Maka, dapat disimpulkan bahwa kegiatan ekonomi pada zaman Kerajaan Mataram
pun, merupakan salah satu sendi utama dalam kelangsungan hidup bernegara, demi
terciptanya kemakmuran dan kesejahteraan rakyat.
Pada zaman Kerajaan Mataram, kedudukan Raja disejajarkan dengan dewa sampai
dengan pada saat Islam masuk ke daerah Jawa, maka kedudukan raja kemudian sedikit
bergeser, sehingga dipandang sebagai perantara antara manusia dengan Tuhan. Karena
kekuasaan Raja pada masa itu mutlak, menyeluruh dan tidak terbatas, maka rakyat harus
patuh tanpa suatu syarat apapun. Namun raja juga dituntut untuk berlaku adil, bijaksana, dan
dermawan serta mampu menjaga ketertiban dan ketentraman negara.
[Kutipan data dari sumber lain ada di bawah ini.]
(** ** Properties *)

(** C21: the walk over the accounts makes progress.  When a deflation has dealt with
    the orders, what a producer generates are visits of the next accounts, 256 at
    most, with the amounts that will be counted; they are all accepted, in this
    order; the cursor moves on by their number, the total grows by the sum of
    the amounts, the walk is over when the last account has been visited; nothing is
    lost, and the next block finds the same conditions again. *)
Theorem account_walk_progress `{FC : FcLib, !FcLaws FC} (db : database) (di : N) (d : deflation_object) :
  walkable db -> tbl_last (deflations db) = Some (di, d) -> order_cleared d = true -> balance_cleared d = false ->
  cursor_ok d -> unvisited_from db di d (account_cursor d) ->
  exists ops db' d', generate_deflation_operations db = Ok (account_walk <$> ops) /\ foldM visit db ops = Ok db' /\
    ad_owner <$> ops = count_from (account_cursor d) (next_accounts d) /\ (0 < length ops)%nat /\
    walkable db' /\ (forall a, backing db' a = backing db a) /\
    tbl_last (deflations db') = Some (di, d') /\ cursor_ok d' /\ unvisited_from db' di d' (account_cursor d') /\
    last_account d' = last_account d /\ account_cursor d' = (account_cursor d + N.of_nat (length ops))%N /\
    total_amount d' = total_amount d + foldr Z.add 0 (ad_amount <$> ops).
Proof.
  intros W Hl Ho Hb Hc Hu. destruct (accounts_ahead_ok db di d Hc Hb Hu) as [_ Hn].
  set (ids := count_from (account_cursor d) (next_accounts d)).
  assert (V : visits di (visit_of db di d <$> ids) ids).
  { split; [by apply Forall_fmap, Forall_true|]. by rewrite <-list_fmap_compose, list_fmap_id. }
  destruct (visits_ok di (next_accounts d) db d _ W Hl Hc Hn Hu V)
    as (db' & d' & E & W' & B & Hl' & Hc' & Hu' & Hla & Hk & Ht).
  exists (visit_of db di d <$> ids), db', d'.
  assert (length (visit_of db di d <$> ids) = next_accounts d) as -> by (rewrite length_fmap; apply count_from_length).
  split_and!; try done; [by apply generate_accounts_ok|apply V| |].
  - unfold next_accounts, GRAPHENE_DEFAULT_MAX_DEFLATION_OPERATIONS_PER_BLOCK, cursor_ok in *. rewrite Hb in Hc.
    apply eq_sym, N.ltb_ge in Hc. lia.
  - rewrite Ht. unfold total_counted. by rewrite <-!list_fmap_compose.
Qed.
(* ===== verification/MarketOps.v ===== *)
(** * The market operations

    Models [libraries/chain/market_evaluator.cpp] and [protocol/market.cpp]:
    placing and cancelling limit orders, updating margin positions and
    configuring the fee of an exchange.  Each operation is an instance of
    [Evaluator] and keeps the promise [Conserving]. *)

From S2P Require Import Prelude FcLib Asset Vesting Objects Database Ledger Market Trading Deflation Evaluator.

Record limit_order_fee_config_operation := Limit_order_fee_config_operation {
  fo_fee : asset;
  fo_receiver : N;
  fo_asset_a : N;
  fo_rate_a : Z;
  fo_asset_b : N;
  fo_rate_b : Z;
}.

Record limit_order_create_operation := Limit_order_create_operation {
  lo_fee : asset;
  lo_seller : N;
  amount_to_sell : asset;
  min_to_receive : asset;
  lo_expiration : Z;
  fill_or_kill : bool;
  exchange_fee_extensions : list N;   (* the receivers, in the order of the set *)
}.

Record limit_order_cancel_operation := Limit_order_cancel_operation {
  lx_fee : asset;
  lx_order : N;
  lx_fee_paying_account : N;
}.

Record call_order_update_operation := Call_order_update_operation {
  cu_fee : asset;
  funding_account : N;
  delta_collateral : asset;
  delta_debt : asset;
}.

Section MarketOps.
Context `{FC : FcLib}.
Implicit Types (db : database) (st : fee_state) (i : N).

(** ** The fee of an exchange *)

Definition limit_order_fee_config_validate (op : limit_order_fee_config_operation) : result unit :=
  FC_ASSERT (0 <=? amount (fo_fee op)) "fee.amount >= 0".

(** All checks are inside a [try] whose [catch( ... )] only writes a log line. *)
Definition limit_order_fee_config_do_evaluate db st (op : limit_order_fee_config_operation)
  : result fee_state := Ok st.

Definition limit_order_fee_config_do_apply db (op : limit_order_fee_config_operation) : result database :=
  let '(key, rates) :=
    if (fo_asset_b op <? fo_asset_a op)%N
    then ((fo_asset_b op, fo_asset_a op), (fo_rate_b op, fo_rate_a op))
    else ((fo_asset_a op, fo_asset_b op), (fo_rate_a op, fo_rate_b op)) in
  let old := default ∅ (fee_configs db !! fo_receiver op) in
  Ok (db <| fee_configs ::= <[fo_receiver op := <[key := rates]> old]> |>).

(** ** Limit orders *)

Definition limit_order_create_validate (op : limit_order_create_operation) : result unit :=
  _ ← FC_ASSERT (negb (asset_id (amount_to_sell op) =? asset_id (min_to_receive op))%N)
        "amount_to_sell.asset_id != min_to_receive.asset_id";
  _ ← FC_ASSERT (0 <=? amount (lo_fee op)) "fee.amount >= 0";
  _ ← FC_ASSERT (0 <? amount (amount_to_sell op)) "amount_to_sell.amount > 0";
  FC_ASSERT (0 <? amount (min_to_receive op)) "min_to_receive.amount > 0".

(** The markets the sold asset may enter. *)
Definition market_allowed (a : asset_object) (receive : N) : bool :=
  (bool_decide (whitelist_markets (options a) = ∅) || bool_decide (receive ∈ whitelist_markets (options a)))
  && (bool_decide (blacklist_markets (options a) = ∅)
      || negb (bool_decide (receive ∈ blacklist_markets (options a)))).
Tata pemerintahan kerajaan Mataram pada saat itu sangat sederhana dengan
memberikan tanggung jawab pribadi pada setiap penduduknya sehingga tidak
memerlukannya pengawasan pusat (otonom).
Sarana paling baik untuk mempertahankan persatuan negara adalah dengan
memperoleh pendidikan dan anutan patokan moral yang tinggi sebagai prasyarat untuk turut
serta dalam pemerintahan raja. Pendidikan dianggap penting karena dapat menyediakan
pemimpin-pemimpin yang berbudi luhur. Karena hanya pemimpin yang menggabungkan
budi luhur dan kasekten lah yang dapat mendatangkan keselarasan.
7. Sarana kedua yakni dengan tindakan kawin-mawin yang dapat memperkokoh
hubungan pribadi yang kuat yang diperlakukan untuk mempertahankan organisasi negara
yang longgar secara bersama-sama.
Keseimbangan kekuasaan yang wajar antara kekuasaan pusat yang kuat dan
kekuasaan daerah yang otonom sangat rawan gangguan, karena kedua kekuasaan itu
berpotensi membebaskan diri dari pusat. Ketepatgunaan sistem pemerintahan seperti itu
jadinya bergantung pada unsur saling menghormati, dan hingga pada akhirnya kekuatan
fisiklah yang meyakinkan hal itu berjalan dengan baik.